Rückenschmerz: Schlecht versorgt

Schmerzpatienten und insbesondere
Patienten mit Rückenschmerz werden in Deutschland nicht optimal
versorgt. Das ist für die Betroffenen fatal, aber auch für die Kosten
im Gesundheitswesen. Denn die Experten sind sich einig, dass es
entscheidend ist, Schmerzpatienten rechtzeitig zu identifizieren. Durch
den ausreichenden Einsatz der richtigen Therapieoptionen sei es nämlich
möglich, einen schweren, meist chronischen Verlauf, der immer mit
erhöhten Kosten verbunden ist, zu vermeiden.
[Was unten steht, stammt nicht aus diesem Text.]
Record Inv (b : CircularBuffer) (ps : list producer) (c : consumer) (ad co : list nat) : Prop := MkInv {
  i_cap : (0 < capacity_ b)%Z;
  i_head : head_ b = Z.of_nat (length ad);
  i_order : (0 ≤ ctail b c ∧ tail_ b ≤ head_ b)%Z;
  i_room : (head_ b - tail_ b ≤ capacity_ b - 1 ∧ head_ b - ctail b c ≤ capacity_ b)%Z;
  i_live : ∀ p, live b c p → data_ b !! slot (capacity_ b) p = Some (ad !! Z.to_nat p);
  i_held : ∀ k pc x h, ps !! k = Some pc → holds pc = Some (x, h) →
    data_ b !! slot (capacity_ b) h = Some (Some x) ∧
    ∀ p, live b c p → slot (capacity_ b) p ≠ slot (capacity_ b) h;
  i_apart : ∀ k k' pc pc' x h x' h', k ≠ k' → ps !! k = Some pc → ps !! k' = Some pc' →
    holds pc = Some (x, h) → holds pc' = Some (x', h') → slot (capacity_ b) h ≠ slot (capacity_ b) h';
  i_pcs : ∀ k pc, ps !! k = Some pc → pc_ok b pc;
  i_cons : cons_ok b c;
  i_consumed : co = take (Z.to_nat (ctail b c)) ad;
  i_why : ∀ i y, data_ b !! i = Some (Some y) →
    (∃ p, live b c p ∧ slot (capacity_ b) p = i) ∨
    (∃ k pc x h, ps !! k = Some pc ∧ holds pc = Some (x, h) ∧ slot (capacity_ b) h = i);
}.

Lemma pending_nonneg c : (0 ≤ pending c)%Z.
Proof. destruct c; simpl; lia. Qed.

Lemma Inv_slot b ps c ad co p : Inv b ps c ad co → slot (capacity_ b) p < length (data_ b).
Proof. intros H. pose proof (slot_lt (capacity_ b) p (i_cap _ _ _ _ _ H)). unfold capacity_ in *. lia. Qed.

Lemma capacity_with_cell b i cell : capacity_ (with_cell b i cell) = capacity_ b.
Proof. unfold capacity_, with_cell. cbn [data_]. by rewrite length_insert. Qed.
Dass Rückenschmerz nicht gleich Rückenschmerz ist, hört sich fast wie
eine Binse an. Doch für Mediziner und Gesundheitspolitiker ist das eine
wichtige Nachricht. Denn sie bedeutet, dass verschiedene
Rückenschmerztypen nach unterschiedlichen Diagnosemustern untersucht
und auch unterschiedlich behandelt werden müssen. Das hat nämlich unmittelbare Auswirkungen auf die mit der Krankheit
verbundenen Kosten. Je spezifischer der Rückenschmerztyp ist, desto
häufiger erfolgte ein Arztbesuch. Die Rückenschmerzen machen je nach
Typ zirka 20 bis 30 Prozent der mittleren direkten Gesamtkosten aus.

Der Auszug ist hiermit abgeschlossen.